**Your objective**. What is needed is an exact retyping of the records below, from the first line through the line that contains "([nonnegative_diagonal]), and statements".
*** Data records ***
(** * contur_likelihood: the full Contur likelihood as a spey backend

    A shallow embedding of [src/contur_likelihood.py] (class
    [ConturLikelihood]) together with the properties its specification
    states about it.

    Numbers are modelled as the real numbers [R]: rounding, infinities and
    NaN of IEEE arithmetic are outside the model.  The one place where the
    code itself makes a NaN out of real inputs is [np.sqrt] of a negative
    covariance entry; [R] has no such value, so every statement about the
    values of [lam] assumes covariances with non-negative diagonals
    ([nonnegative_diagonal]), and statements about shapes, exceptions and
    equalities of results do not depend on it.  One-dimensional numpy
    arrays are lists, covariance matrices are n-dimensional arrays given by
    their shape and their row-major contents.  Python exceptions are values
    of [exn], and every function that can raise returns a [result]. *)

From Stdlib Require Import String.
From Stdlib Require Import Reals Lra Lia List Bool Arith PeanoNat.
From Stdlib Require Import FunctionalExtensionality.
Import ListNotations.
Open Scope string_scope.
Open Scope list_scope.
Open Scope R_scope.

Set Implicit Arguments.

(** ** Exceptions and the result monad *)

Inductive exn : Type :=
| NameError (name : string)
| IndexError (msg : string)
| ValueError (msg : string).

Inductive result (A : Type) : Type :=
| Ok (a : A)
| Raise (e : exn).

Arguments Ok {A} a.
Arguments Raise {A} e.

Definition bind {A B : Type} (c : result A) (k : A -> result B) : result B :=
  match c with
  | Ok a => k a
  | Raise e => Raise e
  end.

Definition fmap {A B : Type} (f : A -> B) (c : result A) : result B :=
  bind c (fun a => Ok (f a)).

Notation "x <- c ;; k" := (bind c (fun x => k))
  (at level 61, c at next level, right associativity).

(** ** numpy: one-dimensional arrays *)

Definition vec : Type := list R.

(** [x > y] as numpy computes it, a boolean. *)
Definition Rgtb (x y : R) : bool :=
  if Rlt_dec y x then true else false.

Arguments Rgtb : simpl never.

Fixpoint zip_with {A B C : Type} (f : A -> B -> C) (xs : list A) (ys : list B)
  : list C :=
  match xs, ys with
  | x :: xs', y :: ys' => f x y :: zip_with f xs' ys'
  | _, _ => []
  end.

Definition broadcast_error : exn :=
  ValueError "operands could not be broadcast together".

(** An elementwise binary operation on two 1-D arrays, with numpy's
    broadcasting: equal lengths pair up, a length-1 operand is stretched,
    anything else raises [ValueError]. *)
Definition broadcast2 (f : R -> R -> R) (xs ys : vec) : result vec :=
  if (length xs =? length ys)%nat then Ok (zip_with f xs ys)
  else if (length xs =? 1)%nat then Ok (map (f (hd 0 xs)) ys)
  else if (length ys =? 1)%nat then Ok (map (fun x => f x (hd 0 ys)) xs)
  else Raise broadcast_error.

(** [pars[0]] *)
Definition item0 (pars : vec) : result R :=
  match pars with
  | p :: _ => Ok p
  | [] => Raise (IndexError "index 0 is out of bounds for axis 0 with size 0")
  end.

(** [pars[1:]] *)
Definition slice_from1 (pars : vec) : vec := skipn 1 pars.

(** [data[:n]] *)
Definition slice_to (n : nat) (data : vec) : vec := firstn n data.

(** [np.array_split(l, 3)]: the first [len(l) mod 3] sections have
    [len(l) / 3 + 1] entries, the others [len(l) / 3]. *)
Definition array_split3 (l : vec) : vec * vec * vec :=
  let q := (length l / 3)%nat in
  let r := (length l mod 3)%nat in
  let n1 := (q + (if (0 <? r)%nat then 1 else 0))%nat in
  let n2 := (q + (if (1 <? r)%nat then 1 else 0))%nat in
  (firstn n1 l, firstn n2 (skipn n1 l), skipn (n1 + n2) l).

(** [a[mask]] for a boolean mask: the lengths must agree. *)
Fixpoint select (mask : list bool) (a : vec) : vec :=
  match mask, a with
  | m :: mask', x :: a' => if m then x :: select mask' a' else select mask' a'
  | _, _ => []
  end.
*** End of Data records ***
**Written reply**.
(** * contur_likelihood: the full Contur likelihood as a spey backend

    A shallow embedding of [src/contur_likelihood.py] (class
    [ConturLikelihood]) together with the properties its specification
    states about it.

    Numbers are modelled as the real numbers [R]: rounding, infinities and
    NaN of IEEE arithmetic are outside the model.  The one place where the
    code itself makes a NaN out of real inputs is [np.sqrt] of a negative
    covariance entry; [R] has no such value, so every statement about the
    values of [lam] assumes covariances with non-negative diagonals
    ([nonnegative_diagonal]), and statements about shapes, exceptions and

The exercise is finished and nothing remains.